Re: The Twin Paradox explained from the moving twin ?


"Dirk Van de moortel" <dirkvandemoortel@xxxxxxxxxxxxxxxxxxxxxxxxxxx> wrote
in message news:M5gPg.81564$UT7.1169522@xxxxxxxxxxxxxxxxxxxxxxxx
|
| "Nicolaas Vroom" <nicolaas.vroom@xxxxxxxxxx> wrote in message
news:9BfPg.81516$RS2.1038472@xxxxxxxxxxxxxxxxxxxxxxxx
| >
| > "Dirk Van de moortel" <dirkvandemoortel@xxxxxxxxxxxxxxxxxxxxxxxxxxx>
schreef in bericht
| > news:M6ePg.81384$AU2.1096819@xxxxxxxxxxxxxxxxxxxxxxxx
| >>
| >> "Nicolaas Vroom" <nicolaas.vroom@xxxxxxxxxx> wrote in message
news:TjbPg.81143$XS2.1040521@xxxxxxxxxxxxxxxxxxxxxxxx
| >>>
| >>> "Dirk Van de moortel" <dirkvandemoortel@xxxxxxxxxxxxxxxxxxxxxxxxxxx>
schreef in bericht
| >>> news:7QaPg.81097$ZZ2.1210461@xxxxxxxxxxxxxxxxxxxxxxxx
| >>>>
| >>>> "Nicolaas Vroom" <nicolaas.vroom@xxxxxxxxxx> wrote in message
news:O89Pg.80940$Uh2.1177712@xxxxxxxxxxxxxxxxxxxxxxxx
| >>>>>
| >>>>> "Dirk Van de moortel" <dirkvandemoortel@xxxxxxxxxxxxxxxxxxxxxxxxxxx>
schreef in bericht
| >>>>> news:XbzOg.77748$oT2.1054784@xxxxxxxxxxxxxxxxxxxxxxxx
| >>>>>>
| >>>>>> "Nicolaas Vroom" <nicolaas.vroom@xxxxxxxxxx> wrote in message
news:oJ9Og.75563$t31.1106993@xxxxxxxxxxxxxxxxxxxxxxxx
| >>>
| >>>>>>> For more details goto : http://users.telenet.be/nicvroom/dirk3.htm
| >>>
| >>>
| >>>>>>
| >>>>>> So the event [B2] where B receives the signal is given by solving
the system
| >>>>>> { x = v t
| >>>>>> { x = c (t-1)
| >>>>>> which gives
| >>>>>> [B2]: ( t, x ) = ( c/(c-v), v c/(c-v) )
| >>>>>
| >>>>> What you do is nicer
| >>>>> For v = c/2 you get:
| >>>>> t = c/(c-v)= 1 / (1-0.5) = 2
| >>>>> x = c(2-1)= c
| >>>>> The same result as I get in the drawing.
| >>>>> B2= (2,1)
| >>>>
| >>>> But for the time for the signal to go from A to B
| >>>> I have
| >>>> t = c/(c-v)
| >>>> and you have
| >>>> t = v/(c-v)
| >>>>
| >>>> So you made a mistake, and it was not a typo.
| >>>
| >>> I did not made any mistake.
| >>>
| >>> Your t and my t are different.
| >>>
| >>> Your t starts from A0
| >>> My t starts from A1
| >>
| >> It does not.
| >> In http://users.telenet.be/nicvroom/dirk3.htm you say:
| >> | 1. When the clock of A reaches 1 time unit (t=1), A issues a light
signal to B.
| >>
| >> So your t has value t = 1 at event [A1].
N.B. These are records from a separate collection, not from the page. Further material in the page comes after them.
Lemma lookup_set_proto o n : set "__proto__" n o = o.
Proof. done. Qed.

Lemma lt_num_inv a b : lt a b = true → ∃ x y, a = JNum x ∧ b = JNum y ∧ (x < y)%Z.
Proof. destruct a, b; simpl; try done. intros H. apply Z.ltb_lt in H. eauto. Qed.

End JsObj.

#[export] Hint Resolve JsObj.get_set_eq JsObj.lookup_set_ne : npss.

(** ** Sortedness through a projection *)

Lemma StronglySorted_fmap_inv {A B} (f : A → B) (R : B → B → Prop) (R' : A → A → Prop) l :
  (∀ x y, R (f x) (f y) → R' x y) → StronglySorted R (f <$> l) → StronglySorted R' l.
Proof.
  intros HR. induction l as [|x l IH]; csimpl; intros Hs; [constructor|].
  apply StronglySorted_inv in Hs as [Hs Hx]. constructor; [by apply IH|].
  rewrite Forall_fmap in Hx. eapply Forall_impl; [exact Hx|]. intros y Hy. by apply HR.
Qed.

Lemma fmap_id_on {A} (f : A → A) (l : list A) : (∀ x, x ∈ l → f x = x) → f <$> l = l.
Proof.
  induction l as [|x l IH]; intros Hf; csimpl; [done|].
  rewrite Hf, IH; [done| |]; set_solver.
Qed.

(** ** Sums over a list updated at one index *)

Lemma sum_list_with_insert {A} (f : A → nat) l k x y :
  l !! k = Some y → sum_list_with f (<[k:=x]> l) + f y = sum_list_with f l + f x.
Proof.
  revert k. induction l as [|z l IH]; intros [|k] Hk; simplify_eq/=; [lia|].
  specialize (IH k Hk). lia.
Qed.
(* ===== verification/Types.v ===== *)
(** * The data of the ranking engine

    The records of types.ts, which is not part of src/: they are modelled
    from the way src/ builds and reads them ([Student] in the entry forms
    of part_002, [StudyPlan] in SettingsPage.tsx, the spread
    [{...s, totalScore, rank, qualifiedStream}] of rankingService.ts). *)

From S2P Require Import Prelude.

(** The five subject fields that [calculateTotal] and [tieBreaker] read. *)
Record Scores := mkScores {
  math : Z;
  science : Z;
  thai : Z;
  english : Z;
  social : Z
}.

Record Student := mkStudent {
  id : string;
  title : string;
  firstName : string;
  lastName : string;
  preferredStreams : list string;
  scores : Scores
}.

Record StudyPlan := mkStudyPlan {
  plan_id : string;
  name : string;
  quota : Z
}.

(** An exam subject of the settings page. *)
Record ExamSubject := mkExamSubject {
  subject_id : string;
  subject_name : string;
  maxScore : Z
}.

(** [RankedStudent = Student & {totalScore; rank; qualifiedStream}]: the
    student's own fields are kept in [student]. *)
Record RankedStudent := mkRanked {
  student : Student;
  totalScore : Z;
  rank : nat;
  qualifiedStream : option string
}.

(** [{...s, rank: r}] and [{...s, qualifiedStream: q}] *)
Definition withRank (r : nat) (s : RankedStudent) : RankedStudent :=
  mkRanked (student s) (totalScore s) r (qualifiedStream s).

Definition withStream (q : option string) (s : RankedStudent) : RankedStudent :=
  mkRanked (student s) (totalScore s) (rank s) q.

Lemma withStream_student q s : student (withStream q s) = student s.
Proof. done. Qed.

Lemma withStream_rank q s : rank (withStream q s) = rank s.
Proof. done. Qed.

Lemma withStream_totalScore q s : totalScore (withStream q s) = totalScore s.
Proof. done. Qed.

#[export] Hint Rewrite withStream_student withStream_rank withStream_totalScore : npss_rw.

#[export] Instance Scores_eq_dec : EqDecision Scores.
Proof. solve_decision. Defined.
#[export] Instance Student_eq_dec : EqDecision Student.
Proof. solve_decision. Defined.
#[export] Instance StudyPlan_eq_dec : EqDecision StudyPlan.
Proof. solve_decision. Defined.
#[export] Instance RankedStudent_eq_dec : EqDecision RankedStudent.
Proof. solve_decision. Defined.
(* ===== verification/Comparator.v ===== *)
(** * Score aggregation and the ranking comparator

    [calculateTotal], [tieBreaker] and the callback of [processed.sort] in
    rankingService.ts (src/unnamed/part_001, lines 3-15 and 27-32).  The
    callback is a consistent comparator (an instance of
    [StableSort.Comparator]), and its sign is the lexicographic comparison
    of the key (total, science, math, english, thai, social), every
    component descending. *)

From S2P Require Import Prelude Types StableSort.

(** [calculateTotal]: the optional [subjects] argument is ignored and the
    five fields are added in the order of the source. *)
Definition calculateTotal (s : Student) : Z :=
  let sc := scores s in
  (math sc + science sc + thai sc + english sc + social sc)%Z.

(** [tieBreaker a b]: negative when [a] comes first. *)
Definition tieBreaker (a b : Student) : Z :=
  let sa := scores a in let sb := scores b in
  if negb (science sa =? science sb)%Z then (science sb - science sa)%Z
  else if negb (math sa =? math sb)%Z then (math sb - math sa)%Z
  else if negb (english sa =? english sb)%Z then (english sb - english sa)%Z
  else if negb (thai sa =? thai sb)%Z then (thai sb - thai sa)%Z
  else (social sb - social sa)%Z.

(** The callback of [processed.sort]. *)
Definition compareRanked (a b : RankedStudent) : Z :=
  if negb (totalScore b =? totalScore a)%Z then (totalScore b - totalScore a)%Z
  else tieBreaker (student a) (student b).

(** ** The reference order: lexicographic on the sort key *)

Definition sortKey (r : RankedStudent) : list Z :=
  let sc := scores (student r) in
  [totalScore r; science sc; math sc; english sc; thai sc; social sc].

Fixpoint lexCompare (k1 k2 : list Z) : comparison :=
  match k1, k2 with
  | [], [] => Eq
  | [], _ :: _ => Lt
  | _ :: _, [] => Gt
  | x :: k1', y :: k2' =>
      match (x ?= y)%Z with Eq => lexCompare k1' k2' | c => c end
  end.

Lemma lexCompare_antisym k1 k2 : lexCompare k2 k1 = CompOpp (lexCompare k1 k2).
Proof.
  revert k2. induction k1 as [|x k1 IH]; intros [|y k2]; simpl; try done.
  rewrite (Z.compare_antisym x y). destruct (x ?= y)%Z; simpl; auto.
Qed.

Lemma lexCompare_eq k1 k2 : lexCompare k1 k2 = Eq ↔ k1 = k2.
Proof.
  revert k2. induction k1 as [|x k1 IH]; intros [|y k2]; simpl; try done.
  destruct (Z.compare_spec x y) as [->|Hxy|Hxy].
  - rewrite IH. naive_solver.
  - split; [done|]. intros [= -> _]. lia.
  - split; [done|]. intros [= -> _]. lia.
Qed.

Lemma lexCompare_trans k1 k2 k3 c :
  c ≠ Eq → lexCompare k1 k2 = c → lexCompare k2 k3 = c → lexCompare k1 k3 = c.
Proof.
  revert k2 k3. induction k1 as [|x k1 IH]; intros [|y k2] [|z k3]; simpl;
    try congruence.
  destruct (Z.compare_spec x y), (Z.compare_spec y z), (Z.compare_spec x z);
    subst; try lia; intros; try congruence; eauto.
Qed.

Lemma compare_sub_zero (x y : Z) : (y - x ?= 0)%Z = (y ?= x)%Z.
Proof. by rewrite <-Z.compare_sub. Qed.

(** C8: the sort callback orders two students exactly as the descending
    lexicographic comparison of (total, science, math, english, thai,
    social): its sign is the comparison of [b]'s key with [a]'s. *)
Theorem compareRanked_lex a b :
  (compareRanked a b ?= 0)%Z = lexCompare (sortKey b) (sortKey a).
Proof.
  unfold compareRanked, tieBreaker, sortKey; simpl.
  repeat match goal with
  | |- context [(?x =? ?y)%Z] => destruct (Z.eqb_spec x y); simpl
  end; rewrite ?compare_sub_zero;
  repeat match goal with
  | |- context [(?x ?= ?y)%Z] => destruct (Z.compare_spec x y)
  end; try reflexivity; try congruence; lia.
Qed.

Lemma compare_zero_le (x : Z) : (x ≤ 0)%Z ↔ (x ?= 0)%Z ≠ Gt.
Proof. destruct (Z.compare_spec x 0); split; intros; try done; lia. Qed.

Lemma sgn_compare (x : Z) :
  Z.sgn x = match (x ?= 0)%Z with Eq => 0 | Lt => -1 | Gt => 1 end%Z.
Proof. by destruct x. Qed.

Lemma lexCompare_not_gt_trans k1 k2 k3 :
  lexCompare k1 k2 ≠ Gt → lexCompare k2 k3 ≠ Gt → lexCompare k1 k3 ≠ Gt.
Proof.
  destruct (lexCompare k1 k2) eqn:E12; try done;
    destruct (lexCompare k2 k3) eqn:E23; try done; intros _ _.
  - apply lexCompare_eq in E12, E23. subst. by rewrite (proj2 (lexCompare_eq _ _) eq_refl).
  - apply lexCompare_eq in E12. by subst; rewrite E23.
  - apply lexCompare_eq in E23. by subst; rewrite E12.
  - by rewrite (lexCompare_trans k1 k2 k3 Lt).
Qed.

(** The callback meets what [Array.prototype.sort] requires of it. *)
#[export] Instance compareRanked_comparator : Comparator compareRanked.
Proof.
  split.
  - intros a b. rewrite !sgn_compare, !compareRanked_lex, lexCompare_antisym.
    by destruct (lexCompare (sortKey b) (sortKey a)).
  - intros a b c. rewrite !compare_zero_le, !compareRanked_lex.
    intros Hab Hbc. by eapply lexCompare_not_gt_trans.
Qed.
| >> If it started at event [A1] then it would hav value t = 0 at [A1].
| >> So your t does not start from [A1].
| >>
| >>
| >> But if indeed your t *would* start from [A1] then
| >> [A1]: ( t, x ) = ( 0, 0 )
| >> [A0]: ( t, x ) = ( -1, 0 )
| >> and then you have to solve the system
| >> { x = c t
| >> { x = v ( t - (-1) )
| >> which gives
| >> [B2]: ( t, x ) = ( c/(c-v), c^2/(c-v) )
|
| I made a typo here (- this is the same result as mine)
| That should be
| [B2]: ( t, x ) = ( v/(c-v), c v/(c-v) )
|
|
| >>
| >> But that is not what your first two assumptions suggest:
| >> | 1. When the clock of A reaches 1 time unit (t=1), A issues a light
signal to B.
| >
| > And that is correct.
| > Starting from A1 it takes a time v/(c-v) to reach return point B
|
|
| Yes, it takes the signal a time c/(c-v) to reach point [B].
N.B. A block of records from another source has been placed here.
Lemma allocatePlans_waitlist_full_witness :
  allocatePlans exPlans exRanked !! 2 = Some (withStream None (exStudent "C" 3)) ∧
  qualifiedStream (withStream None (exStudent "C" 3)) = None ∧
  "X" ∈ preferredStreams (student (withStream None (exStudent "C" 3))) ∧
  initQuotas exPlans !! "X" = Some 1%Z ∧
  (1 ≤ Z.of_nat (countStream "X" (allocatePlans exPlans exRanked)))%Z.
Proof.
  assert ("X" ∈ preferredStreams (student (withStream None (exStudent "C" 3)))) as Hin
    by (apply list_elem_of_lookup_2 with 0; reflexivity).
  split; [reflexivity|]. split; [reflexivity|]. split; [exact Hin|]. split; [reflexivity|].
  apply (allocatePlans_waitlist_full exPlans exRanked 2 (withStream None (exStudent "C" 3)));
    [reflexivity|reflexivity|exact Hin|reflexivity].
Defined.

Lemma allocatePlans_unknown_witness :
  initQuotas exPlans !! "Z" = None ∧ countStream "Z" (allocatePlans exPlans exRanked) = 0%nat.
Proof. split; [reflexivity|]. apply allocatePlans_unknown. reflexivity. Defined.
| If you "start at [A1]" then
| [A1]: ( t, x ) = ( 0, 0 )
| [A0]: ( t, x ) = ( -1, 0 )
| and
| [B2]: ( t, x ) = ( v/(c-v), c v/(c-v) )
| so the time for the *signal* to reach event [B2] is
| t[B2] - t[A1] = v/(c-v)
| and the time for *B* to reach event [B2] is
| t[B2] - t[A0] = v/(c-v) - (-1) = c/(c-v)
|
| > Starting from A0 it takes a time c/(c-v) to reach return point B.
|
| Yes, it takes the signal a time c/(c-v) to reach point [B].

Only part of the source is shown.